0

My question is related to the internals of data.table, I guess:

Why is the sample function regarding the column as vector of size > 1, whereas the pmin function is working with the column as if they are (row-wise) variables?

I hope this example-code is clarifying my question:

library(data.table)

dt <- data.table(probs = runif(1000000), probs2 = runif(1000000))

dt[, hit := sample(c(0,1), 1, prob = c(1 - probs, probs))]
# Error in sample.int(length(x), size, replace, prob) : 
# incorrect number of probabilities

dt[, min_prob := pmin(probs, probs2)] # working as expected

dt[, hit := sample(c(0,1), 1, prob = c(1 - probs, probs)), by=1:nrow(dt)] # working

----------------------- additional -------------------------------------

Comparison of accepted answer and method using by=1:nrow(dt)

library(data.table)

dt <- data.table(probs = runif(1000000))

set.seed(1234)
system.time(dt[, hit := sapply(probs, function(x) sample(0:1, 1, prob=c(1 - x, x)))])
set.seed(1234)
system.time(dt[, hit2 := sample(c(0,1), 1, prob = c(1 - probs, probs)), by=1:nrow(dt)])

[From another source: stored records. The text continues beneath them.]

(* ===== verification/Vmx.v ===== *)
(** * The VMX definitions of libvmm

    [src/crates/libvmm/src/x86_64/vmx/vmcs.rs] (the VMCS fields and [Vmcs]),
    [definitions.rs] ([VmxExitReason], [VmxInstructionError]), [flags.rs] (the
    control words, [EPTPointer], [VmxBasic], [FeatureControl], [InterruptInfo])
    and [instructions.rs] ([invept]). The reading and writing of fields is what
    the attribute [vmcs_access] of [libvmm_macros/src/vmcs.rs] generates.

    The VMX instructions of the processor are the interface [VmxHw]. *)

From stdpp Require Import strings.
From S2P Require Import Prelude Crates HvError X86.

(** ** VMCS fields *)

Module VmcsField16Control.
Inductive t : Type :=
| VIRTUAL_PROCESSOR_ID | POSTED_INTR_NV | EPTP_INDEX.

Definition code (f : t) : Z :=
  match f with
  | VIRTUAL_PROCESSOR_ID => 0x0
  | POSTED_INTR_NV => 0x2
  | EPTP_INDEX => 0x4
  end.

Definition all : list t :=
  [VIRTUAL_PROCESSOR_ID; POSTED_INTR_NV; EPTP_INDEX].

End VmcsField16Control.

Module VmcsField16Guest.
Inductive t : Type :=
| ES_SELECTOR | CS_SELECTOR | SS_SELECTOR | DS_SELECTOR | FS_SELECTOR | GS_SELECTOR
| LDTR_SELECTOR | TR_SELECTOR | INTR_STATUS | PML_INDEX.

Definition code (f : t) : Z :=
  match f with
  | ES_SELECTOR => 0x800
  | CS_SELECTOR => 0x802
  | SS_SELECTOR => 0x804
  | DS_SELECTOR => 0x806
  | FS_SELECTOR => 0x808
  | GS_SELECTOR => 0x80a
  | LDTR_SELECTOR => 0x80c
  | TR_SELECTOR => 0x80e
  | INTR_STATUS => 0x810
  | PML_INDEX => 0x812
  end.

Definition all : list t :=
  [ES_SELECTOR; CS_SELECTOR; SS_SELECTOR; DS_SELECTOR; FS_SELECTOR; GS_SELECTOR;
   LDTR_SELECTOR; TR_SELECTOR; INTR_STATUS; PML_INDEX].

End VmcsField16Guest.

Module VmcsField16Host.
Inductive t : Type :=
| ES_SELECTOR | CS_SELECTOR | SS_SELECTOR | DS_SELECTOR | FS_SELECTOR | GS_SELECTOR
| TR_SELECTOR.

Definition code (f : t) : Z :=
  match f with
  | ES_SELECTOR => 0xc00
  | CS_SELECTOR => 0xc02
  | SS_SELECTOR => 0xc04
  | DS_SELECTOR => 0xc06
  | FS_SELECTOR => 0xc08
  | GS_SELECTOR => 0xc0a
  | TR_SELECTOR => 0xc0c
  end.

Definition all : list t :=
  [ES_SELECTOR; CS_SELECTOR; SS_SELECTOR; DS_SELECTOR; FS_SELECTOR; GS_SELECTOR;
   TR_SELECTOR].

End VmcsField16Host.

Module VmcsField32Control.
Inductive t : Type :=
| PIN_BASED_VM_EXEC_CONTROL | PROC_BASED_VM_EXEC_CONTROL | EXCEPTION_BITMAP
| PAGE_FAULT_ERROR_CODE_MASK | PAGE_FAULT_ERROR_CODE_MATCH | CR3_TARGET_COUNT
| VM_EXIT_CONTROLS | VM_EXIT_MSR_STORE_COUNT | VM_EXIT_MSR_LOAD_COUNT | VM_ENTRY_CONTROLS
| VM_ENTRY_MSR_LOAD_COUNT | VM_ENTRY_INTR_INFO_FIELD | VM_ENTRY_EXCEPTION_ERROR_CODE
| VM_ENTRY_INSTRUCTION_LEN | TPR_THRESHOLD | SECONDARY_VM_EXEC_CONTROL | PLE_GAP
| PLE_WINDOW.

Definition code (f : t) : Z :=
  match f with
  | PIN_BASED_VM_EXEC_CONTROL => 0x4000
  | PROC_BASED_VM_EXEC_CONTROL => 0x4002
  | EXCEPTION_BITMAP => 0x4004
  | PAGE_FAULT_ERROR_CODE_MASK => 0x4006
  | PAGE_FAULT_ERROR_CODE_MATCH => 0x4008
  | CR3_TARGET_COUNT => 0x400a
  | VM_EXIT_CONTROLS => 0x400c
  | VM_EXIT_MSR_STORE_COUNT => 0x400e
  | VM_EXIT_MSR_LOAD_COUNT => 0x4010
  | VM_ENTRY_CONTROLS => 0x4012
  | VM_ENTRY_MSR_LOAD_COUNT => 0x4014
  | VM_ENTRY_INTR_INFO_FIELD => 0x4016
  | VM_ENTRY_EXCEPTION_ERROR_CODE => 0x4018
  | VM_ENTRY_INSTRUCTION_LEN => 0x401a
  | TPR_THRESHOLD => 0x401c
  | SECONDARY_VM_EXEC_CONTROL => 0x401e
  | PLE_GAP => 0x4020
  | PLE_WINDOW => 0x4022
  end.

Definition all : list t :=
  [PIN_BASED_VM_EXEC_CONTROL; PROC_BASED_VM_EXEC_CONTROL; EXCEPTION_BITMAP;
   PAGE_FAULT_ERROR_CODE_MASK; PAGE_FAULT_ERROR_CODE_MATCH; CR3_TARGET_COUNT;
   VM_EXIT_CONTROLS; VM_EXIT_MSR_STORE_COUNT; VM_EXIT_MSR_LOAD_COUNT; VM_ENTRY_CONTROLS;
   VM_ENTRY_MSR_LOAD_COUNT; VM_ENTRY_INTR_INFO_FIELD; VM_ENTRY_EXCEPTION_ERROR_CODE;
   VM_ENTRY_INSTRUCTION_LEN; TPR_THRESHOLD; SECONDARY_VM_EXEC_CONTROL; PLE_GAP; PLE_WINDOW].

End VmcsField32Control.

all.equal(dt$hit, dt$hit2)
# TRUE
feinmann
  • 1,060
  • 1
  • 14
  • 20
  • Both sample() and pmin() are part of base R not `data.table`. Why are they structured/designed they way the are? I guess only their authors can answer. – s_baldur Aug 18 '20 at 10:46
  • `pmin` takes multiple vectors and for each position returns minimum. In 1st case you gave `prob` parametar values `1-probs` and `probs` which has length of `2*nrow(dt)` which is more than 2 (number of values to sample from) – det Aug 18 '20 at 10:56
  • Is it good practice to do `by=1:nrow(dt)` or is there a better solution? – feinmann Aug 18 '20 at 11:21

1 Answers1

0

You are misusing the sample function. From the documentation of ?sample, the prob argument takes:

prob: a vector of probability weights for obtaining the elements of the vector being sampled.

Since you have two possible values c(0, 1), you need prob to be a vector of length 2.

But when you call prob = c(1 - probs, probs) inside your data.table call, it's the equivalent of calling prob = c(1 -df$probs, df$probs) which is a vector of length 2000000, and not of length 2 like you need.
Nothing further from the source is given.